**Required action**
When a line of the entries contains "endsWith", please list that line.

**The records**
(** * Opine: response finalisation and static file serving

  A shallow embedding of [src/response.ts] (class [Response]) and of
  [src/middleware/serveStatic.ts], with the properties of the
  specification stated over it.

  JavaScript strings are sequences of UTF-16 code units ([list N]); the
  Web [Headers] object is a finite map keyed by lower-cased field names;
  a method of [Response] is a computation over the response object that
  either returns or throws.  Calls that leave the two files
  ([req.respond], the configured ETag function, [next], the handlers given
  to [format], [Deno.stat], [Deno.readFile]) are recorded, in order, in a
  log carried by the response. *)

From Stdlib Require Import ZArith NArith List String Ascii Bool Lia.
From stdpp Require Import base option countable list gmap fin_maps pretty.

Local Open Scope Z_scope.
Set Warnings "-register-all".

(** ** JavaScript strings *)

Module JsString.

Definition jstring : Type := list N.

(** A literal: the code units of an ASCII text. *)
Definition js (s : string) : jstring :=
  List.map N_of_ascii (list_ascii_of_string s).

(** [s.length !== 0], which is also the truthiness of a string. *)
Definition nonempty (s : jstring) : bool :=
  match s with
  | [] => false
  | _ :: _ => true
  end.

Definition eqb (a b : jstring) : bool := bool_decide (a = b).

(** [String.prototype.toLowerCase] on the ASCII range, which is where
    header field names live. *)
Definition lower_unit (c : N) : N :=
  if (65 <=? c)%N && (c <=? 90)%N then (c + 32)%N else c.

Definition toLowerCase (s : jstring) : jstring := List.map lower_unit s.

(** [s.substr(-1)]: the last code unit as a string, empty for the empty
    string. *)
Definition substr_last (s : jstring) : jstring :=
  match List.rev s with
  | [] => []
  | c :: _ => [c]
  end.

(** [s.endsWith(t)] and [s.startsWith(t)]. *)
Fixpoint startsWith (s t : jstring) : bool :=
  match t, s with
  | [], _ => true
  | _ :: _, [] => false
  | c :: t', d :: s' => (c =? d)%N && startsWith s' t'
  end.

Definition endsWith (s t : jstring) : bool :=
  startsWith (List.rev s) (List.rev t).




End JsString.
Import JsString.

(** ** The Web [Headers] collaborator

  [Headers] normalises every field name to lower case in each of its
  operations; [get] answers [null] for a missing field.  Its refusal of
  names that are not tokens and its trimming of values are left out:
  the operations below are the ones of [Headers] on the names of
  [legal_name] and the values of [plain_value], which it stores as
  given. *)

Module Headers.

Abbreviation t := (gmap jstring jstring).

* * *

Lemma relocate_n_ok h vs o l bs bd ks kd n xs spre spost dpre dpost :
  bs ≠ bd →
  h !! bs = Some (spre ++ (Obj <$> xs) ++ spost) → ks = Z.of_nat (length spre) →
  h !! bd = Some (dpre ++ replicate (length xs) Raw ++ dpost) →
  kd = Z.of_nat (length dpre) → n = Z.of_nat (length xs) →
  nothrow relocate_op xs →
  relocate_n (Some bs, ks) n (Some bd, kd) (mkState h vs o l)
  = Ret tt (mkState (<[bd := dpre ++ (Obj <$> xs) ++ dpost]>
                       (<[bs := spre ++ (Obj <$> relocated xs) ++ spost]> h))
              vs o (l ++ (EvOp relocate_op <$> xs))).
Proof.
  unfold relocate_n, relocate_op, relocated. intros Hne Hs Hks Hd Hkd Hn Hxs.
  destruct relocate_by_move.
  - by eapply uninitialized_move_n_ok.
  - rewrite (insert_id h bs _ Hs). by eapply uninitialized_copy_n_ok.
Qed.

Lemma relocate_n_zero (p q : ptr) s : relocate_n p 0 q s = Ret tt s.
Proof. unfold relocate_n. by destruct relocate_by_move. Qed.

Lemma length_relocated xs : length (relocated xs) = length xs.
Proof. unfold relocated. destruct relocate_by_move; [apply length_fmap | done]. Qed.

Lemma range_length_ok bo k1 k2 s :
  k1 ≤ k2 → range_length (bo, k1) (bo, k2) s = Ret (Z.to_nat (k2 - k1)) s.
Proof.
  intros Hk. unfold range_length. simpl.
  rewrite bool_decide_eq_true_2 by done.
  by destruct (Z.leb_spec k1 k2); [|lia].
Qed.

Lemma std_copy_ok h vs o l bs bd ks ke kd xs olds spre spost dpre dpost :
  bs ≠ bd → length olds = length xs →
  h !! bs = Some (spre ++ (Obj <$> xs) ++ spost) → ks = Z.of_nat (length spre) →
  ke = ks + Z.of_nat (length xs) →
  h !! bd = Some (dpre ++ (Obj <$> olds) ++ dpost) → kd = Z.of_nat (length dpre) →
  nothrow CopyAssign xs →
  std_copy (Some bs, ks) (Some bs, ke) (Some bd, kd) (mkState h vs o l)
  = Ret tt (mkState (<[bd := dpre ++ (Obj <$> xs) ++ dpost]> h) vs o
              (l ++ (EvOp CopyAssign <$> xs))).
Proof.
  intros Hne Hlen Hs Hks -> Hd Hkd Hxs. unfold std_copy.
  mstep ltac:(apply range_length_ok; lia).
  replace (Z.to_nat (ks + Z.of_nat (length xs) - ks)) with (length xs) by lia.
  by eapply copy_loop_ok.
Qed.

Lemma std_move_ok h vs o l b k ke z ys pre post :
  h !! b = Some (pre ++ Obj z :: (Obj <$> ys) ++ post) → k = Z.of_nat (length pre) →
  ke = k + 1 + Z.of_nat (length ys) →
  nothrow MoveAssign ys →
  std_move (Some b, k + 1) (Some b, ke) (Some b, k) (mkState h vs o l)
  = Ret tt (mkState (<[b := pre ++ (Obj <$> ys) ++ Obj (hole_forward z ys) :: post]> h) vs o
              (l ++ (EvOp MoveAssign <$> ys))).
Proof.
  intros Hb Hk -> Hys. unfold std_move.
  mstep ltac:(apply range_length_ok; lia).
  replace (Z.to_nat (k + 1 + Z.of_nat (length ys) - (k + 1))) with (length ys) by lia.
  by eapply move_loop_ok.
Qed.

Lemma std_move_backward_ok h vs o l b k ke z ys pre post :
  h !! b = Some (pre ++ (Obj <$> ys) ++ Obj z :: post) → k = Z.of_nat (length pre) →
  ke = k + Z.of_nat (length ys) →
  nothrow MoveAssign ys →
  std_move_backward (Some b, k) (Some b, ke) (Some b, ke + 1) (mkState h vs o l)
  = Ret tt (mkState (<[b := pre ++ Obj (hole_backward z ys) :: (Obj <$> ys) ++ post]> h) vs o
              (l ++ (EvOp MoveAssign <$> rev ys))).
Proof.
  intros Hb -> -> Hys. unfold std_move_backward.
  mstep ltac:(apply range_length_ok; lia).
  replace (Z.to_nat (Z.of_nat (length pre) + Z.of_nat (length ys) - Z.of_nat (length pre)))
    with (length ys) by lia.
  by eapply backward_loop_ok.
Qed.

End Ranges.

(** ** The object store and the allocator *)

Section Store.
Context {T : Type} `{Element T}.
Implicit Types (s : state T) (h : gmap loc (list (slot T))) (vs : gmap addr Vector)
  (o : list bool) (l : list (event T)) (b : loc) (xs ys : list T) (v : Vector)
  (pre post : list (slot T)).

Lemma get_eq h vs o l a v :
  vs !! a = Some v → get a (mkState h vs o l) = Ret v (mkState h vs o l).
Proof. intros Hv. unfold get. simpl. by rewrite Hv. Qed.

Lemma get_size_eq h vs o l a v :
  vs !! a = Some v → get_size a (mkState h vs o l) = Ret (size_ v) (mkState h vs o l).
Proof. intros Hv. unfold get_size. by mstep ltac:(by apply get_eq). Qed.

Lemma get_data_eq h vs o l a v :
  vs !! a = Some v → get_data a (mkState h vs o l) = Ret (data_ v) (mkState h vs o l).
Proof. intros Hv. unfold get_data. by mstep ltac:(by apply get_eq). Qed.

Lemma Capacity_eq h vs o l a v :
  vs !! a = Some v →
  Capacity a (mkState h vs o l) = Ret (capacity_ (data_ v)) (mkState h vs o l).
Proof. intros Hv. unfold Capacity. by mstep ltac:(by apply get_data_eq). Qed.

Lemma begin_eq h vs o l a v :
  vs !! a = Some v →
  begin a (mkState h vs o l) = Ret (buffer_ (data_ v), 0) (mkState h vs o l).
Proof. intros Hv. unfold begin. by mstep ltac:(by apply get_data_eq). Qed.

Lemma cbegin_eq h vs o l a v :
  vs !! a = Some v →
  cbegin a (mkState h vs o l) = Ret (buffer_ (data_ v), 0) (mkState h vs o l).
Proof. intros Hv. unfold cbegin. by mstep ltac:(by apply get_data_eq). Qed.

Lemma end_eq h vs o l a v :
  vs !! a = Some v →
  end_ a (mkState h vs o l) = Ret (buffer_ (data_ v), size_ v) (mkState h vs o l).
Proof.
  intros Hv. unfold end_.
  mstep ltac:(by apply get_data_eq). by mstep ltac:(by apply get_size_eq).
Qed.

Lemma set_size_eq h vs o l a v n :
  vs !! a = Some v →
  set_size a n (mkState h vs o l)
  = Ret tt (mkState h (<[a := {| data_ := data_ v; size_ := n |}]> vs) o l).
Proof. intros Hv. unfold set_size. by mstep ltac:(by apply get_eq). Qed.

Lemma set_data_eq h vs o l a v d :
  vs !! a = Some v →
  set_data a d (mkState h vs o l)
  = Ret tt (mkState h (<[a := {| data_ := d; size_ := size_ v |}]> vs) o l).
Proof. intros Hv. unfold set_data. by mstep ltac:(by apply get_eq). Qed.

--

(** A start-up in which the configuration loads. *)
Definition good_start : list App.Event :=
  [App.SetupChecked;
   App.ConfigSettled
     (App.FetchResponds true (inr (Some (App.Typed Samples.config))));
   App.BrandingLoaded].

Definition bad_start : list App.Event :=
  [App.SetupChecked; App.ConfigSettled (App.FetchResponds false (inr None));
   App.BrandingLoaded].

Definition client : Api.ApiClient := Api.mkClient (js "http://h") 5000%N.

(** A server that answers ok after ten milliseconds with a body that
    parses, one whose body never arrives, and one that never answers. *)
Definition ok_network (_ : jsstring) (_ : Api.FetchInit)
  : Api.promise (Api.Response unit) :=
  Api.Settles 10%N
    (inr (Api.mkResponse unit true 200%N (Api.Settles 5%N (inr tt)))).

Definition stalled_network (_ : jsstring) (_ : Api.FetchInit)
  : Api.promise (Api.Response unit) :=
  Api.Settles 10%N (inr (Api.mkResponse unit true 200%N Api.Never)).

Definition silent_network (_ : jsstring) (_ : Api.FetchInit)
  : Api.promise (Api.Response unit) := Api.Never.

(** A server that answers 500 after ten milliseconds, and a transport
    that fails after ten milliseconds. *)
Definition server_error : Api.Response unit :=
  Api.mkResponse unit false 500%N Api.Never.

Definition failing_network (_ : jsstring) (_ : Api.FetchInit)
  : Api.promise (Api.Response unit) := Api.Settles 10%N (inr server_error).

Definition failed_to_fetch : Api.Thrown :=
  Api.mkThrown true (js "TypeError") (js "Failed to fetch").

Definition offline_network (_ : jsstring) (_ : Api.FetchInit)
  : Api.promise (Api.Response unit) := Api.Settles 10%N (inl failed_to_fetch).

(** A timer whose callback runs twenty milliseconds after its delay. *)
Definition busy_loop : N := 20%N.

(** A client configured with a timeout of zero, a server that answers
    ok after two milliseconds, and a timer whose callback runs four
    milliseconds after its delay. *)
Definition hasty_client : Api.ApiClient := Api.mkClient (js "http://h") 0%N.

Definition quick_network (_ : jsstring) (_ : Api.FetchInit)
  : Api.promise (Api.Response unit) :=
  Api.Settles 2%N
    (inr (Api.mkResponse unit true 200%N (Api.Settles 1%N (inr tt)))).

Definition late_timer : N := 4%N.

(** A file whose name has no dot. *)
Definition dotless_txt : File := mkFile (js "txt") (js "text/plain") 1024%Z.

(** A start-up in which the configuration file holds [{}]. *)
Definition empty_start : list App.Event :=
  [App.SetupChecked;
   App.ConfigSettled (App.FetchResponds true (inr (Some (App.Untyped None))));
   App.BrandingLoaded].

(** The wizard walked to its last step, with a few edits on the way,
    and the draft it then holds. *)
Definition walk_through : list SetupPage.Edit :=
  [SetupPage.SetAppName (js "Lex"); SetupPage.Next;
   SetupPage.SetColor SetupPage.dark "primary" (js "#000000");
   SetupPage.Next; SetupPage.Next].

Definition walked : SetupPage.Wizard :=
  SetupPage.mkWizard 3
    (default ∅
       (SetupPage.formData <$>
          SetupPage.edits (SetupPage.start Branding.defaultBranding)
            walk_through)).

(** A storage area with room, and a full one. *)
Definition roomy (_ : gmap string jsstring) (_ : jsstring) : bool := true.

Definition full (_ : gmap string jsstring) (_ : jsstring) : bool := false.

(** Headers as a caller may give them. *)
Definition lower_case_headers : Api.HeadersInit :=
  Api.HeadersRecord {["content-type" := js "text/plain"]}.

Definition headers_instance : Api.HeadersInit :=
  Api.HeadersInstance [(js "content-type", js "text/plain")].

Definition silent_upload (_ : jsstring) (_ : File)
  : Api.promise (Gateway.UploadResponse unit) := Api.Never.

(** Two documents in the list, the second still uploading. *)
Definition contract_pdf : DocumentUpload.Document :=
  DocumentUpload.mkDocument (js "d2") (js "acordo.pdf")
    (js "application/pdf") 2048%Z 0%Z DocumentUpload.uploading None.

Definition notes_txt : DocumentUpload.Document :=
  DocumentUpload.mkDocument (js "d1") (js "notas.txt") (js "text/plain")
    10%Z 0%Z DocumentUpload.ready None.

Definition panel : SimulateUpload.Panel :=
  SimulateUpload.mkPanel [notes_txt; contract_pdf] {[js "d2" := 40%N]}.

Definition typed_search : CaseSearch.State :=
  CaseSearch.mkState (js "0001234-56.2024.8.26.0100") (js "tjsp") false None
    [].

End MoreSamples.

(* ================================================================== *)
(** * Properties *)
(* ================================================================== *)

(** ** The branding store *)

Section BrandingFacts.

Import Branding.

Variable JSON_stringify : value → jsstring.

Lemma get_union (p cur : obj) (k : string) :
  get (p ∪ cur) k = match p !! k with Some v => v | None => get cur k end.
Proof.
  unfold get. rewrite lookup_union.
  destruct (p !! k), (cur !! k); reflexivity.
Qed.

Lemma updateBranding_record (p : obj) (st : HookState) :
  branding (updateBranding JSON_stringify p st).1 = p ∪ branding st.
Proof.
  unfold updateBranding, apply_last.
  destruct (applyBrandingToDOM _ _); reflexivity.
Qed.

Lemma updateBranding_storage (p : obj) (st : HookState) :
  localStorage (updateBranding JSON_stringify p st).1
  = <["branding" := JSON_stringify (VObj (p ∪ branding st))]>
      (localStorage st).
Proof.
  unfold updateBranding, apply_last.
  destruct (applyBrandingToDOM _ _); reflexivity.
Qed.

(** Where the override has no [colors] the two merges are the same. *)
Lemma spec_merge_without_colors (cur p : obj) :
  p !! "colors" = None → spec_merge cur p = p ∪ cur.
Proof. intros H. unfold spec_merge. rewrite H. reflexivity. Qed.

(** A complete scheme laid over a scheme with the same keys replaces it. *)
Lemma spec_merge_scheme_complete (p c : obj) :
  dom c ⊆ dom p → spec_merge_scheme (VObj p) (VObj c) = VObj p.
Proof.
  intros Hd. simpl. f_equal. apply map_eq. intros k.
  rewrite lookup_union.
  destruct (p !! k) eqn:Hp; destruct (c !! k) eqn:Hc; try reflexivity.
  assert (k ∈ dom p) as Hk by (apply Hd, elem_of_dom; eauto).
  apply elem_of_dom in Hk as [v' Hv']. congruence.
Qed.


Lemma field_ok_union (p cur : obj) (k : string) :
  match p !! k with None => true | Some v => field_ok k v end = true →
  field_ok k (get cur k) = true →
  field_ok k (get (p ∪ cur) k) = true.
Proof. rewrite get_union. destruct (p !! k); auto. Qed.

**Output for this task**
(** [s.endsWith(t)] and [s.startsWith(t)]. *)
Definition endsWith (s t : jstring) : bool :=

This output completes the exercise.